Geochemical analysis of the lake's sediment show increased levels of both polycyclic aromatic hydrocarbons (PAHs, a marker for human fire usage) from 34,000 to 16,000 years ago, in comparison to present levels. The ratio of coprostanol (a biomarker for human fecal matter) to stigmastanol (a similar fecal biomarker for herbivore animals) in the sediment is also significantly higher than the expected background level during this time. Although PAHs are released by natural wildfires, the colder climates of the period generally lower wildfire activity. During this period, much of Beringia was covered by mammoth steppe, a vast biome which supported animals such as woolly mammoths, bison, caribou, muskoxen, horses, and woolly rhinoceroses.

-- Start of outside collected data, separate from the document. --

(** * four.js: the geometry builders HyperGeometry and HyperSliceGeometry

    A shallow embedding of src/HyperGeometry.js and src/HyperSliceGeometry.js.
    JavaScript arrays are lists; a typed array is a list whose length never
    changes (a store outside the array is dropped, which is what the list
    insert of stdpp does); an exception is a [Throw] in the [result] monad.
    A method that calls the projector is a program of type [prog]: each call
    of [project] or [slice] is an [Ask] node, so the calls a method makes
    are read off its run and cannot be made otherwise.  The projector is
    the function that answers the calls, handed to each run, so that its
    state may differ from one frame to the next. *)

From stdpp Require Import base option list relations.
From Stdlib Require Import ZArith Lia.

Open Scope Z_scope.
Open Scope nat_scope.

(** ** JavaScript values *)

Module JS.

(** The two exceptions the builders can raise. *)
Inductive JSError := TypeError | RangeError.

Inductive result (A : Type) : Type :=
  | Ok (a : A)
  | Throw (e : JSError).
Arguments Ok {A} a.
Arguments Throw {A} e.

#[export] Instance result_ret : MRet result := fun A a => Ok a.
#[export] Instance result_bind : MBind result := fun A B f c =>
  match c with
  | Ok a => f a
  | Throw e => Throw e
  end.

(** [xs.forEach((x, k) => ...)] where the callback may throw: the state is
    threaded left to right, [k] counts from [from], and the first exception
    ends the loop. *)
Fixpoint forEachM {A S : Type} (f : S -> nat -> A -> result S)
  (from : nat) (xs : list A) (s : S) : result S :=
  match xs with
  | [] => Ok s
  | x :: xs' => s' ← f s from x; forEachM f (Datatypes.S from) xs' s'
  end.

(** [xs.map((x, k) => ...)] where the callback may throw. *)
Fixpoint mapM {A B : Type} (f : nat -> A -> result B) (from : nat) (xs : list A)
  : result (list B) :=
  match xs with
  | [] => Ok []
  | x :: xs' => y ← f from x; ys ← mapM f (Datatypes.S from) xs'; Ok (y :: ys)
  end.

(** [xs.forEach((x, k) => ...)] with a callback that cannot throw. *)
Fixpoint forEach {A S : Type} (f : S -> nat -> A -> S)
  (from : nat) (xs : list A) (s : S) : S :=
  match xs with
  | [] => s
  | x :: xs' => forEach f (Datatypes.S from) xs' (f s from x)
  end.

(** A method that calls the projector.  [Ask q k] is a call with the
    argument [q], continued by [k] on what the call returns; a method has
    no other access to the projector. *)
Inductive prog (Q R A : Type) : Type :=
  | Done (a : A)
  | Raise (e : JSError)
  | Ask (q : Q) (k : R -> prog Q R A).
Arguments Done {Q R A} a.
Arguments Raise {Q R A} e.
Arguments Ask {Q R A} q k.

Fixpoint prog_bind {Q R A B : Type} (f : A -> prog Q R B) (c : prog Q R A)
  : prog Q R B :=
  match c with
  | Done a => f a
  | Raise e => Raise e
  | Ask q k => Ask q (fun r => prog_bind f (k r))
  end.

#[export] Instance prog_ret {Q R : Type} : MRet (prog Q R) := fun A a => Done a.
#[export] Instance prog_mbind {Q R : Type} : MBind (prog Q R) :=
  fun A B f c => prog_bind f c.

(** One call of the projector. *)
Definition ask {Q R : Type} (q : Q) : prog Q R R := Ask q Done.

(** A step that does not call the projector. *)
Definition lift {Q R A : Type} (c : result A) : prog Q R A :=
  match c with
  | Ok a => Done a
  | Throw e => Raise e
  end.

(** The run of a method against the projector [answer]: the arguments of
    the calls made, in order, and the outcome.  The calls made before an
    exception are part of the run. *)
Fixpoint run {Q R A : Type} (answer : Q -> R) (c : prog Q R A)
  : list Q * result A :=
  match c with
  | Done a => ([], Ok a)
  | Raise e => ([], Throw e)
  | Ask q k => let r := run answer (k (answer q)) in (q :: r.1, r.2)
  end.

(** What a caller that has seen the calls [calls] sees of a run: the value
    with all the calls, or the exception. *)
Definition observed {Q A : Type} (calls : list Q) (r : list Q * result A)
  : result (A * list Q) :=
  match r.2 with
  | Ok a => Ok (a, calls ++ r.1)
  | Throw e => Throw e
  end.

(** [xs.map(x => ...)] where the callback may call the projector. *)
Fixpoint mapP {Q R A B : Type} (f : A -> prog Q R B) (xs : list A)
  : prog Q R (list B) :=
  match xs with
  | [] => Done []
  | x :: xs' => y ← f x; ys ← mapP f xs'; Done (y :: ys)
  end.

(** [xs.forEach((x, k) => ...)] where the callback may call the projector. *)
Fixpoint forEachP {Q R A S : Type} (f : S -> nat -> A -> prog Q R S)
  (from : nat) (xs : list A) (s : S) : prog Q R S :=
  match xs with
  | [] => Done s
  | x :: xs' => s' ← f s from x; forEachP f (Datatypes.S from) xs' s'
  end.

(** What the code needs of a JavaScript number.  [within_epsilon c d] is
    [Math.abs(c - d) < 1e-8]; [fround] is the rounding done by a store into
    a [Float32Array]; [nan] is what such a store writes for [undefined];
    [zero] fills a fresh [Float32Array]. *)
Class Number (num : Type) := {
  zero : num;
  nan : num;
  fround : num -> num;
  within_epsilon : num -> num -> bool;
}.

Section Float32Array.
Context {num : Type} `{Number num}.

(** [new Float32Array(n)] *)
Definition new_Float32Array (n : nat) : list num := replicate n zero.

(** [array[k] = v] on a [Float32Array]; [v] may be [undefined]. *)
Definition store (array : list num) (k : nat) (v : option num) : list num :=
  <[k := from_option fround nan v]> array.

(** [array[k] = x; array[k + 1] = y; array[k + 2] = z] *)
Definition store3 (array : list num) (k : nat) (x y z : option num) : list num :=
  store (store (store array k x) (k + 1) y) (k + 2) z.

End Float32Array.

(** [[...new Set(xs)]]: the distinct elements in order of first occurrence. *)
Definition dedup {A : Type} `{EqDecision A} (xs : list A) : list A :=
  fold_left (fun seen x => if decide (x ∈ seen) then seen else seen ++ [x]) xs [].

(** [xs.indexOf(x)]: the first position of [x], or -1. *)
Fixpoint indexOf {A : Type} `{EqDecision A} (xs : list A) (x : A) : Z :=
  match xs with
  | [] => (-1)%Z
  | y :: xs' =>
      if decide (y = x) then 0%Z
      else let k := indexOf xs' x in if (k <? 0)%Z then (-1)%Z else (k + 1)%Z
  end.

End JS.
Export JS.

(** ** The shape and the render buffers *)

(** [shape = { vertices, faces, cells }]: a face lists vertex indices, a cell
    lists face indices.  The type of a 4D vertex is left open. *)
Record Shape (vertex : Type) := {
  vertices : list vertex;
  faces : list (list nat);
  cells : list (list nat);
}.
Arguments vertices {vertex} _.
Arguments faces {vertex} _.
Arguments cells {vertex} _.

(** The constructor options both builders take ([colors] and
    [colorGenerator] stand behind the colour getter of each builder). *)
Record Options := {
  useColors : bool;
  useFaces : bool;
  useEdges : bool;
  usePoints : bool;
}.

(** [{ useColors = false, useFaces = true, useEdges = false, usePoints = false }] *)
Definition defaults : Options :=
  {| useColors := false; useFaces := true; useEdges := false; usePoints := false |}.

(** A three.js [BufferGeometry], as far as the builders touch it:
    [attributes.position.array], [attributes.color.array],
    [attributes.normal.array] (made by [computeVertexNormals]), the index
    given to [setIndex] and the count given to [setDrawRange(0, count)].
    The [needsUpdate] flags only tell the renderer to upload again and are
    left out. *)
Record BufferGeometry (num : Type) := {
  position : list num;
  color : option (list num);
  normal : option (list num);
  index : option (list Z);
  drawRange : option nat;
}.
Arguments position {num} _.
Arguments color {num} _.
Arguments normal {num} _.
Arguments index {num} _.
Arguments drawRange {num} _.

Section Geometry.
Context {num : Type} `{Number num}.

(** three.js computes the normals from the positions and the index. *)
Variable vertexNormals : list num -> option (list Z) -> list num.

(** [initGeometry(size)], the same method in both classes. *)
Definition initGeometry (useColors : bool) (size : nat) : BufferGeometry num :=
  {| position := new_Float32Array (3 * size);
     color := if useColors then Some (new_Float32Array (3 * size)) else None;
     normal := None;
     index := None;
     drawRange := None |}.

(** [geometry.setIndex(indices)] *)
Definition setIndex (indices : list Z) (g : BufferGeometry num) : BufferGeometry num :=
  {| position := position g; color := color g; normal := normal g;
     index := Some indices; drawRange := drawRange g |}.

(** [geometry.computeVertexNormals()] *)
Definition computeVertexNormals (g : BufferGeometry num) : BufferGeometry num :=
  {| position := position g; color := color g;
     normal := Some (vertexNormals (position g) (index g));
     index := index g; drawRange := drawRange g |}.
(** What the two handlers do to the layers. From the initial state and
    after any finite sequence of frames and pointer events, the borders
    group has the orientation of the Earth mesh, and keeps it through the
    next frame; a pointer move during a drag copies the orientation of the
    Earth mesh to the cloud mesh and to the borders group; a frame copies
    the yaw to the borders group only, and adds [0.095 * delta] to the yaw
    of the cloud mesh where it adds [0.08 * delta] to that of the Earth
    mesh. *)
Theorem layers_after_events (events : list event) :
  let s := run events initial in
  bordersGroup s = earthMesh s
  /\ (forall clientX clientY,
        isDragging s = true -> synced (pointermove clientX clientY s))
  /\ (forall t,
        bordersGroup (animate t s) = earthMesh (animate t s)
        /\ Euler.y (cloudMesh (animate t s)) = Euler.y (cloudMesh s) + 0.095 * delta t s
        /\ Euler.y (earthMesh (animate t s)) = Euler.y (earthMesh s) + 0.08 * delta t s).
Proof.
  intros s.
  assert (Hb : bordersGroup s = earthMesh s) by (apply run_borders; reflexivity).
  split; [exact Hb|]. split.
  - intros cx cy D. apply pointermove_synced, D.
  - intros t. split; [apply animate_borders, Hb|].
    split; [apply animate_cloud_yaw | apply animate_earth_yaw].
Qed.

Lemma layers_after_events_witness :
  isDragging (run [Frame 16; PointerDown 100 100] initial) = true
  /\ synced (pointermove 150 130 (run [Frame 16; PointerDown 100 100] initial)).
Proof.
  split; [reflexivity|].
  apply (layers_after_events [Frame 16; PointerDown 100 100]). reflexivity.
Defined.

(** C1. After every frame callback the cloud mesh should have the
    orientation of the Earth mesh, as the comment of [animate] says
    ("Synchronize rotation of all elements on Y axis") and as the pointer
    move handler does by copying the rotation to the cloud mesh. [animate]
    does not: after a first frame at timestamp 0 all layers are on the
    orientation of the Earth mesh; the next frame, at timestamp 1000, is a
    synchronizing call, and it leaves the cloud mesh at yaw 0.095 while the
    Earth mesh is at yaw 0.08. *)
Lemma frame_leaves_clouds_ahead :
  synced (run [Frame 0] initial)
  /\ synchronizing (run [Frame 0] initial) (Frame 1000) = true
  /\ Euler.y (earthMesh (run [Frame 0; Frame 1000] initial)) = 0.08
  /\ Euler.y (cloudMesh (run [Frame 0; Frame 1000] initial)) = 0.095
  /\ ~ synced (run [Frame 0; Frame 1000] initial).
Proof.
  assert (He : Euler.y (earthMesh (run [Frame 0; Frame 1000] initial)) = 0.08).
  { cbn [run fold_left step].
    rewrite !animate_earth_yaw, !delta_eq. cbn. lra. }
  assert (Hc : Euler.y (cloudMesh (run [Frame 0; Frame 1000] initial)) = 0.095).
  { cbn [run fold_left step].
    rewrite !animate_cloud_yaw, !delta_eq. cbn. lra. }
  split.
  { cbn [run fold_left step]. unfold synced, animate. rewrite or_zero_id. cbn.
    split; f_equal; lra. }
  split; [reflexivity|].
  split; [exact He|]. split; [exact Hc|].
  intros [H _]. rewrite H in Hc. lra.
Qed.

(** C3, as the script has it. [lastTime] starts at 0. Every frame callback,
    the first included, advances the yaw of the Earth mesh by
    [0.08 * (t - lastTime) / 1000] and stores [t] as [lastTime]; the first
    callback therefore advances the yaw by [0.08 * t / 1000]. *)
Theorem animate_yaw (t : R) (s : globe) :
  lastTime initial = 0
  /\ Euler.y (earthMesh (animate t s))
     = Euler.y (earthMesh s) + 0.08 * ((t - lastTime s) / 1000)
  /\ lastTime (animate t s) = t
  /\ Euler.y (earthMesh (animate t initial))
     = Euler.y (earthMesh initial) + 0.08 * (t / 1000).
Proof.
  split; [reflexivity|]. split; [|split; [reflexivity|]].
  - rewrite animate_earth_yaw, delta_eq. reflexivity.
  - rewrite animate_earth_yaw, delta_eq. cbn. f_equal. f_equal. lra.
Qed.

(** C3 fails as stated: the first frame callback, at timestamp 1000, moves
    the yaw of the Earth mesh from 0 to 0.08. *)
Lemma first_frame_advances_yaw :
  Euler.y (earthMesh initial) = 0
  /\ Euler.y (earthMesh (animate 1000 initial)) = 0.08
  /\ Euler.y (earthMesh (animate 1000 initial)) <> Euler.y (earthMesh initial).
Proof.
  assert (H : Euler.y (earthMesh (animate 1000 initial)) = 0.08).
  { rewrite animate_earth_yaw, delta_eq. cbn. lra. }
  split; [reflexivity|]. split; [exact H|]. rewrite H. cbn. lra.
Qed.

(** A drag from one pointer position to another. *)
Lemma drag_rotation (x0 y0 x1 y1 : R) (s : globe) :
  let s' := pointermove x1 y1 (pointerdown x0 y0 s) in
  Euler.y (earthMesh s') = Euler.y (earthMesh s) + (x1 - x0) * rotationSpeed
  /\ Euler.x (earthMesh s') = Euler.x (earthMesh s) + (y1 - y0) * rotationSpeed * 0.5
  /\ synced s'.
Proof.
  cbn. repeat split.
Qed.
Lemma spend_activity_activity_validator_run x act date_range date_col group_col gv sd ed :
  fst (date_bounds data date_range date_col w) = Ok (sd, ed) ->
  "activity_type" ∈ columns df ->
  (forall r, r ∈ rows df -> exists s, cell_at "variable_description" r = Str s) ->
  (exists r s, r ∈ rows df /\ cell_at "variable_description" r = Str s /\ lower s = lower x) ->
  (forall r, r ∈ rows df -> described x r = true ->
             exists s, cell_at "activity_type" r = Str s /\ lower s <> lower act) ->
  get_spend_vs_activity_plot data x act date_range date_col group_col gv w
  = (Ok None,
     mkWorld (heap w ++ [restrict (described x) df])
             (stdout w ++ PText (not_available act availabale)
                        :: map PCell (unique (map (cell_at "activity_type")
                                                  (rows (restrict (described x) df)))))).
Proof.
  intros Hb Hact Htext (r0 & s0 & Hr0 & Hs0 & Hlow) Hno. unfold get_spend_vs_activity_plot.
  rewrite (bind_ok _ _ _ _ _ (date_bounds_ok _ _ _ _ _ _ Hb)).
  rewrite (bind_ok _ _ _ _ _ (getitem_ok _ _ _ _ Hdata Hvd)).
  unfold lift at 1, bind at 1.
  rewrite in_map_lower_found.
  2:{ intros c Hc. destruct (column_cells_text _ _ (fun _ => True)
                               (fun r Hr => match Htext r Hr with
                                            | ex_intro _ s e => ex_intro _ s (conj e I)
                                            end) c Hc) as (s & -> & _).
      eauto. }
  2:{ exists s0. split; [|exact Hlow]. apply elem_of_unique.
      apply list_elem_of_fmap. exists r0. split; [now symmetry | exact Hr0]. }
  simpl.
  rewrite (bind_ok _ _ _ _ _ (getitem_ok _ _ _ _ Hdata Hvd)).
  rewrite series_eq_lower_column.
  rewrite (bind_ok _ _ _ _ _ (getitem_mask_ok _ _ _ (described x) Hdata)).
  erewrite bind_ok.
  2:{ apply getitem_ok with (df := restrict (described x) df);
        [apply lookup_last_alloc | exact Hact]. }
  unfold lift at 1, bind at 1.
  rewrite in_map_lower_absent.
  2:{ apply column_cells_text. intros r Hr. apply elem_of_restrict in Hr as [Hd Hr].
      now apply Hno. }
  simpl. now rewrite validator_report_run.
Qed.

End Validator.
Lemma seeded_rows_reproducible_witness :
  exists df2 w2,
    (forall r, r = Toy.X_dataset \/ r = Toy.y_dataset ->
       forall m (h : heap) (s : Toy.ext),
         fst (snd (Toy.cross_val_score m Toy.X_dataset Toy.y_dataset 2 (h, s))) r
         = h r)
    /\ (forall m (h1 : heap) (s1 : Toy.ext) (h2 : heap) (s2 : Toy.ext),
          seed_of m <> None ->
          h1 Toy.X_dataset = h2 Toy.X_dataset ->
          h1 Toy.y_dataset = h2 Toy.y_dataset ->
          fst (Toy.cross_val_score m Toy.X_dataset Toy.y_dataset 2 (h1, s1))
          = fst (Toy.cross_val_score m Toy.X_dataset Toy.y_dataset 2 (h2, s2)))
    /\ mem Toy.start Toy.X_dataset = mem Toy.after_first_run Toy.X_dataset
    /\ mem Toy.start Toy.y_dataset = mem Toy.after_first_run Toy.y_dataset
    /\ ml_benchmark Toy.clock Toy.cross_val_score Toy.X_dataset Toy.y_dataset 2
         Toy.start
       = (inr (bench_table Toy.first_observations), Toy.after_first_run)
    /\ ml_benchmark Toy.clock Toy.cross_val_score Toy.X_dataset Toy.y_dataset 2
         Toy.after_first_run = (inr df2, w2)
    /\ forall i, In i [0; 1; 2; 4]%nat ->
         value_at (bench_table Toy.first_observations) i 0 = value_at df2 i 0
         /\ value_at (bench_table Toy.first_observations) i 1
            = value_at df2 i 1.
Proof.
  destruct Toy_second_run as (os2 & w2 & Hev2 & _).
  exists (bench_table os2), w2.
  assert (Hframe : forall r, r = Toy.X_dataset \/ r = Toy.y_dataset ->
            forall m (h : heap) (s : Toy.ext),
              fst (snd (Toy.cross_val_score m Toy.X_dataset Toy.y_dataset 2
                          (h, s))) r = h r)
    by (intros r _ m h s; apply Toy_frame).
  assert (Hseed : forall m (h1 : heap) (s1 : Toy.ext) (h2 : heap) (s2 : Toy.ext),
            seed_of m <> None ->
            h1 Toy.X_dataset = h2 Toy.X_dataset ->
            h1 Toy.y_dataset = h2 Toy.y_dataset ->
            fst (Toy.cross_val_score m Toy.X_dataset Toy.y_dataset 2 (h1, s1))
            = fst (Toy.cross_val_score m Toy.X_dataset Toy.y_dataset 2 (h2, s2)))
    by (intros m h1 s1 h2 s2 Hs _ _; apply Toy_seeded; exact Hs).
  assert (HX : mem Toy.start Toy.X_dataset
               = mem Toy.after_first_run Toy.X_dataset) by reflexivity.
  assert (Hy : mem Toy.start Toy.y_dataset
               = mem Toy.after_first_run Toy.y_dataset) by reflexivity.
  assert (Hrun1 : ml_benchmark Toy.clock Toy.cross_val_score
                    Toy.X_dataset Toy.y_dataset 2 Toy.start
                  = (inr (bench_table Toy.first_observations),
                     Toy.after_first_run))
    by (apply ml_benchmark_returns; [reflexivity | exact Toy_first_run]).
  assert (Hrun2 : ml_benchmark Toy.clock Toy.cross_val_score
                    Toy.X_dataset Toy.y_dataset 2 Toy.after_first_run
                  = (inr (bench_table os2), w2))
    by (apply ml_benchmark_returns; [reflexivity | exact Hev2]).
  split; [exact Hframe |]. split; [exact Hseed |]. split; [exact HX |].
  split; [exact Hy |]. split; [exact Hrun1 |]. split; [exact Hrun2 |].
  exact (seeded_rows_reproducible Toy.ext Toy.clock Toy.cross_val_score
           Toy.X_dataset Toy.y_dataset 2 Toy.start
           (bench_table Toy.first_observations) Toy.after_first_run
           Toy.after_first_run (bench_table os2) w2
           Hframe Hseed HX Hy Hrun1 Hrun2).
Defined.


Lemma sort_values_keeps_rows_witness :
  sort_values Sample.table "Approx. mean of scores" false = inr Sample.sorted
  /\ Permutation (combine (index Sample.sorted) (values Sample.sorted))
                 (combine (index Sample.table) (values Sample.table))
  /\ columns Sample.sorted = columns Sample.table.
Proof.
  split; [reflexivity |].
  apply (sort_values_keeps_rows Sample.table Sample.sorted
           "Approx. mean of scores" false).
  reflexivity.
Defined.

Lemma sort_values_sorted_witness :
  sort_values Sample.table "Approx. mean of scores" false = inr Sample.sorted
  /\ exists j,
       get_loc "Approx. mean of scores" (columns Sample.table) = Some j
       /\ StronglySorted Rge (map (key_at j) (values Sample.sorted)).
Proof.
  split; [reflexivity |].
  apply (sort_values_sorted Sample.table Sample.sorted
           "Approx. mean of scores" false).
  reflexivity.
Defined.

Lemma Sample_table_benchmark_table : benchmark_table Sample.table.
Proof.
  unfold benchmark_table, Sample.table. cbn.
  repeat split. repeat constructor; unfold benchmark_row; eauto.
Qed.

Lemma Sample_table_positive :
  forall i, (i < 5)%nat -> 0 < value_at Sample.table i 0.
Proof.
  intros i Hi. unfold value_at.
  destruct i as [| [| [| [| [| i]]]]]; cbn; try lra; lia.
Qed.

Lemma perc_inc_of_sorted_witness :
  benchmark_table Sample.table
  /\ (forall i, (i < 5)%nat -> 0 < value_at Sample.table i 0)
  /\ sort_values Sample.table "Approx. mean of scores" false
     = inr Sample.sorted
  /\ exists p,
       perc_inc Sample.sorted = inr p
       /\ 0 <= p
       /\ p = round ((value_at Sample.sorted 0 0 - value_at Sample.sorted 4 0)
                     / value_at Sample.sorted 4 0 * 100) 2
       /\ forall i, (i < 5)%nat ->
            value_at Sample.sorted 4 0 <= value_at Sample.table i 0
            <= value_at Sample.sorted 0 0.
Proof.
  split; [exact Sample_table_benchmark_table |].
  split; [exact Sample_table_positive |].
  split; [reflexivity |].
  apply (perc_inc_of_sorted Sample.table Sample.sorted
           Sample_table_benchmark_table Sample_table_positive).
  reflexivity.
Defined.

Lemma Sample_best_preds : best_preds Sample.preds = inr [1; 0]%nat.
Proof.
  unfold Sample.preds. cbn [best_preds np_argmax argmax_from].
  repeat (destruct (Rlt_dec _ _); try (exfalso; lra));
    reflexivity.
Qed.

Lemma best_preds_are_first_largest_witness :
  best_preds Sample.preds = inr [1; 0]%nat
  /\ Forall2 (fun line k =>
                (k < length line)%nat
                /\ (forall x, In x line -> x <= nth k line 0)
                /\ (forall i, (i < k)%nat -> nth i line 0 < nth k line 0))
             Sample.preds [1; 0]%nat.
Proof.
  split; [exact Sample_best_preds |].
  exact (best_preds_are_first_largest Sample.preds [1; 0]%nat
           Sample_best_preds).
Defined.

(** Two runs in a row on the stand-in library. *)
Lemma rows_agree_iff_unseeded_scores_agree_witness :
  exists os2 w2',
    (forall r, r = Toy.X_dataset \/ r = Toy.y_dataset ->
       forall m (h : heap) (s : Toy.ext),
         fst (snd (Toy.cross_val_score m Toy.X_dataset Toy.y_dataset 2 (h, s))) r
         = h r)
    /\ (forall m (h1 : heap) (s1 : Toy.ext) (h2 : heap) (s2 : Toy.ext),
          seed_of m <> None ->
          h1 Toy.X_dataset = h2 Toy.X_dataset ->
          h1 Toy.y_dataset = h2 Toy.y_dataset ->
          fst (Toy.cross_val_score m Toy.X_dataset Toy.y_dataset 2 (h1, s1))
          = fst (Toy.cross_val_score m Toy.X_dataset Toy.y_dataset 2 (h2, s2)))
    /\ mem Toy.start Toy.X_dataset = mem Toy.after_first_run Toy.X_dataset
    /\ mem Toy.start Toy.y_dataset = mem Toy.after_first_run Toy.y_dataset
    /\ length (shape (mem Toy.start Toy.y_dataset)) = 1%nat
    /\ evaluations Toy.clock Toy.cross_val_score Toy.X_dataset Toy.y_dataset 2
         roster (reported Toy.X_dataset Toy.y_dataset Toy.start)
         Toy.first_observations Toy.after_first_run
    /\ length (shape (mem Toy.after_first_run Toy.y_dataset)) = 1%nat
    /\ evaluations Toy.clock Toy.cross_val_score Toy.X_dataset Toy.y_dataset 2
         roster (reported Toy.X_dataset Toy.y_dataset Toy.after_first_run)
         os2 w2'
    /\ exists df1 df2 a b s1 s1' s2 s2',
         ml_benchmark Toy.clock Toy.cross_val_score Toy.X_dataset
           Toy.y_dataset 2 Toy.start = (inr df1, Toy.after_first_run)
         /\ ml_benchmark Toy.clock Toy.cross_val_score Toy.X_dataset
              Toy.y_dataset 2 Toy.after_first_run = (inr df2, w2')
         /\ seed_of (GradientBoostingClassifier 50 2 None) = None
         /\ Toy.cross_val_score (GradientBoostingClassifier 50 2 None)
              Toy.X_dataset Toy.y_dataset 2 s1 = (inr a, s1')
         /\ Toy.cross_val_score (GradientBoostingClassifier 50 2 None)
              Toy.X_dataset Toy.y_dataset 2 s2 = (inr b, s2')
         /\ value_at df1 3 0 = round (np_mean a) 3
         /\ value_at df1 3 1 = round (np_std a * 2) 3
         /\ value_at df2 3 0 = round (np_mean b) 3
         /\ value_at df2 3 1 = round (np_std b * 2) 3
         /\ ((forall i, (i < 5)%nat ->
                value_at df1 i 0 = value_at df2 i 0
                /\ value_at df1 i 1 = value_at df2 i 1)
             <-> (round (np_mean a) 3 = round (np_mean b) 3
                  /\ round (np_std a * 2) 3 = round (np_std b * 2) 3)).
Proof.
  destruct Toy_second_run as (os2 & w2' & Hev2 & _).
  exists os2, w2'.
  assert (Hframe : forall r, r = Toy.X_dataset \/ r = Toy.y_dataset ->
            forall m (h : heap) (s : Toy.ext),
              fst (snd (Toy.cross_val_score m Toy.X_dataset Toy.y_dataset 2
                          (h, s))) r = h r)
    by (intros r _ m h s; apply Toy_frame).
  assert (Hseed : forall m (h1 : heap) (s1 : Toy.ext) (h2 : heap) (s2 : Toy.ext),
            seed_of m <> None ->
            h1 Toy.X_dataset = h2 Toy.X_dataset ->
            h1 Toy.y_dataset = h2 Toy.y_dataset ->
            fst (Toy.cross_val_score m Toy.X_dataset Toy.y_dataset 2 (h1, s1))
            = fst (Toy.cross_val_score m Toy.X_dataset Toy.y_dataset 2 (h2, s2)))
    by (intros m h1 s1 h2 s2 Hs _ _; apply Toy_seeded; exact Hs).
  assert (HX : mem Toy.start Toy.X_dataset
               = mem Toy.after_first_run Toy.X_dataset) by reflexivity.
  assert (Hy : mem Toy.start Toy.y_dataset
               = mem Toy.after_first_run Toy.y_dataset) by reflexivity.
  assert (Hd1 : length (shape (mem Toy.start Toy.y_dataset)) = 1%nat)
    by reflexivity.
  assert (Hd2 : length (shape (mem Toy.after_first_run Toy.y_dataset)) = 1%nat)
    by reflexivity.
  split; [exact Hframe |]. split; [exact Hseed |]. split; [exact HX |].
  split; [exact Hy |]. split; [exact Hd1 |]. split; [exact Toy_first_run |].
  split; [exact Hd2 |]. split; [exact Hev2 |].
  exact (rows_agree_iff_unseeded_scores_agree Toy.ext Toy.clock
           Toy.cross_val_score Toy.X_dataset Toy.y_dataset 2
           Toy.start Toy.first_observations Toy.after_first_run
           Toy.after_first_run os2 w2'
           Hframe Hseed HX Hy Hd1 Toy_first_run Hd2 Hev2).
Defined.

Alongside similar sediment data from the Lake E5 north of the Brooks range and controversial evidence from the Bluefish Caves site in the Yukon, this data suggests human presence in eastern Beringia for several millennia prior to 23,000 years ago, the estimated date of genetic isolation between ancient East Asians and the ancestors of modern Native Americans. The Beringian Standstill Hypothesis suggests that a human population resided in Beringia during this period before dispersing across North America, likely concentrated along the now-underwater Bering Land Bridge.

== Human history ==
The Nunamiut, an inland subgroup of the Iñupiat people, named the lake Quaġaqat for the plant sourdock, which was foraged in the area. From around the 17th or 18th centuries, a Nunamiut fall and winter settlement of two houses was located along the western shore of the lake. This site was used by groups of Nunamiut who summered further inland. United States Geological Survey research I. L. Tailleur gave the lake its English name in 1951, naming it after a nearby Iñupiaq burial site. The lake lies within Noatak National Preserve, a federally protected area established in 1978.